(** A hit: one lookup, the stored vector, no call of the model. *)
Lemma resolveEmbedding_hit (source : ScrapedSource) (w : World)
      (row : CacheRow) (vector : list Q) :
  store_fault E (trace w) = NoFault ->
  embeddings_cache (store w) !! embedding_key E source = Some row ->
  cr_embedding row = Some vector ->
  Orchestrator.resolveEmbedding E source w
  = (Ok (Some vector), emit (EvStore (OpGetCachedEmbedding (embedding_key E source))) w).
Proof.
  intros Hfault Hrow Hvec.
  unfold Orchestrator.resolveEmbedding, bind, getCachedEmbedding, store_call.
  fold (embedding_key E source). rewrite Hfault, Hrow. simpl. rewrite Hvec.
  unfold ret, emit. simpl. destruct w as [t s]. reflexivity.
Qed.





(** The statements of [analyzeSingleSource] after the embedding block,
    awaited alone. *)
Lemma save_task_alone (source : ScrapedSource) (analysis : Analysis)
      (embedding : option (list Q)) (sessionId : option nat) (w : World) :
  settle (Orchestrator.save_task E source analysis embedding sessionId) w
  = try_catch
      (let* _ :=
         match sessionId with
         | Some id => saveWebSource E id source (summary analysis) embedding
         | None => ret tt
         end in
       let* processingTime := clock E in
       ret (Some {| ar_source := source;
                    ar_analysis := analysis;
                    ar_embedding := take 10 <$> embedding;
                    ar_processingTime := processingTime |}))
      (fun _ => ret None) w.
Proof.
  unfold Orchestrator.save_task, Orchestrator.finish_task, try_catch, bind.
  destruct sessionId as [id |]; simpl; [| reflexivity].
  destruct (saveWebSource E id source (summary analysis) embedding w)
    as [[[] | e |] w1]; reflexivity.
Qed.

(** Awaited alone, the task of a source is [analyzeSingleSource]. *)
Lemma analyzeSingleSource_alone (query : string) (source : ScrapedSource)
      (wanted : bool) (sessionId : option nat) (w : World) :
  settle (Orchestrator.analyzeSingleSource_task E query source wanted sessionId) w
  = Orchestrator.analyzeSingleSource E query source wanted sessionId w.
Proof.
  unfold Orchestrator.analyzeSingleSource, Orchestrator.analyzeSingleSource_task.
  simpl settle.
  destruct (LLMService.analyzeWebContent E (src_content source) query w)
    as [[analysis | e |] w1] eqn:Hanalysis.
  - rewrite (try_catch_bind_ok _ _ _ _ _ _ Hanalysis).
    destruct (Orchestrator.embedding_wanted wanted analysis).
    + unfold Orchestrator.embedding_task. simpl settle.
      destruct (getCachedEmbedding E
                  (md5_hex E (Orchestrator.contentForEmbedding source)) w1)
        as [[cached | e |] w2] eqn:Hlookup.
      * destruct (cached ≫= cr_embedding) as [embedding |] eqn:Hcached.
        -- assert (Hres : Orchestrator.resolveEmbedding E source w1
                          = (Ok (Some embedding), w2)).
           { unfold Orchestrator.resolveEmbedding, bind.
             rewrite Hlookup, Hcached. reflexivity. }
           rewrite (try_catch_bind_ok _ _ _ _ _ _ Hres). apply save_task_alone.
        -- simpl settle.
           destruct (LLMService.generateEmbedding E
                       (Orchestrator.contentForEmbedding source) w2)
             as [[[embedding model] | e |] w3] eqn:Hembed.
           ++ simpl fst. simpl snd.
              destruct (cacheEmbedding E
                          (md5_hex E (Orchestrator.contentForEmbedding source))
                          (JS.substring0 500 (Orchestrator.contentForEmbedding source))
                          embedding model w3) as [[[] | e |] w4] eqn:Hcache.
              ** assert (Hres : Orchestrator.resolveEmbedding E source w1
                                = (Ok (Some embedding), w4)).
                 { unfold Orchestrator.resolveEmbedding, bind at 1.
                   rewrite Hlookup, Hcached.
                   unfold bind at 1. unfold try_catch at 1. unfold bind at 1.
                   rewrite Hembed. unfold ret at 1. cbv beta iota.
                   unfold bind, try_catch. rewrite Hcache. reflexivity. }
                 rewrite (try_catch_bind_ok _ _ _ _ _ _ Hres). apply save_task_alone.
              ** assert (Hres : Orchestrator.resolveEmbedding E source w1
                                = (Ok (Some embedding), w4)).
                 { unfold Orchestrator.resolveEmbedding, bind at 1.
                   rewrite Hlookup, Hcached.
                   unfold bind at 1. unfold try_catch at 1. unfold bind at 1.
                   rewrite Hembed. unfold ret at 1. cbv beta iota.
                   unfold bind, try_catch. rewrite Hcache. reflexivity. }
                 rewrite (try_catch_bind_ok _ _ _ _ _ _ Hres). apply save_task_alone.
              ** unfold try_catch at 1. unfold bind at 1.
                 unfold Orchestrator.resolveEmbedding, bind at 1.
                 rewrite Hlookup, Hcached.
                 unfold bind at 1. unfold try_catch at 1. unfold bind at 1.
                 rewrite Hembed. unfold ret at 1. cbv beta iota.
                 unfold bind, try_catch. rewrite Hcache. reflexivity.
           ++ assert (Hres : Orchestrator.resolveEmbedding E source w1 = (Ok None, w3)).
              { unfold Orchestrator.resolveEmbedding, bind at 1.
                rewrite Hlookup, Hcached.
                unfold bind at 1. unfold try_catch at 1. unfold bind at 1.
                rewrite Hembed. reflexivity. }
              rewrite (try_catch_bind_ok _ _ _ _ _ _ Hres). apply save_task_alone.
           ++ unfold try_catch at 1. unfold bind at 1.
              unfold Orchestrator.resolveEmbedding, bind at 1.
              rewrite Hlookup, Hcached.
              unfold bind at 1. unfold try_catch at 1. unfold bind at 1.
              rewrite Hembed. reflexivity.
      * assert (Hres : Orchestrator.resolveEmbedding E source w1 = (Throw e, w2)).
        { unfold Orchestrator.resolveEmbedding, bind. rewrite Hlookup. reflexivity. }
        rewrite (try_catch_bind_throw _ _ _ _ _ _ Hres). reflexivity.
      * unfold try_catch, bind, Orchestrator.resolveEmbedding, bind.
        rewrite Hlookup. reflexivity.
    + rewrite save_task_alone. reflexivity.
  - rewrite (try_catch_bind_throw _ _ _ _ _ _ Hanalysis). reflexivity.
  - unfold try_catch, bind. rewrite Hanalysis. reflexivity.
Qed.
□ □ □ □
● **Task to carry out**:
Once the line containing "Lemma analyzeSingleSource_alone (query" has been set down, nothing more is wanted; set down each line of the listing above up to it exactly, starting with the first.

● **Your response**:
(** A hit: one lookup, the stored vector, no call of the model. *)
Lemma resolveEmbedding_hit (source : ScrapedSource) (w : World)
      (row : CacheRow) (vector : list Q) :
  store_fault E (trace w) = NoFault ->
  embeddings_cache (store w) !! embedding_key E source = Some row ->
  cr_embedding row = Some vector ->
  Orchestrator.resolveEmbedding E source w
  = (Ok (Some vector), emit (EvStore (OpGetCachedEmbedding (embedding_key E source))) w).
Proof.
  intros Hfault Hrow Hvec.
  unfold Orchestrator.resolveEmbedding, bind, getCachedEmbedding, store_call.
  fold (embedding_key E source). rewrite Hfault, Hrow. simpl. rewrite Hvec.
  unfold ret, emit. simpl. destruct w as [t s]. reflexivity.
Qed.





(** The statements of [analyzeSingleSource] after the embedding block,
    awaited alone. *)
Lemma save_task_alone (source : ScrapedSource) (analysis : Analysis)
      (embedding : option (list Q)) (sessionId : option nat) (w : World) :
  settle (Orchestrator.save_task E source analysis embedding sessionId) w
  = try_catch
      (let* _ :=
         match sessionId with
         | Some id => saveWebSource E id source (summary analysis) embedding
         | None => ret tt
         end in
       let* processingTime := clock E in
       ret (Some {| ar_source := source;
                    ar_analysis := analysis;
                    ar_embedding := take 10 <$> embedding;
                    ar_processingTime := processingTime |}))
      (fun _ => ret None) w.
Proof.
  unfold Orchestrator.save_task, Orchestrator.finish_task, try_catch, bind.
  destruct sessionId as [id |]; simpl; [| reflexivity].
  destruct (saveWebSource E id source (summary analysis) embedding w)
    as [[[] | e |] w1]; reflexivity.
Qed.

(** Awaited alone, the task of a source is [analyzeSingleSource]. *)
Lemma analyzeSingleSource_alone (query : string) (source : ScrapedSource)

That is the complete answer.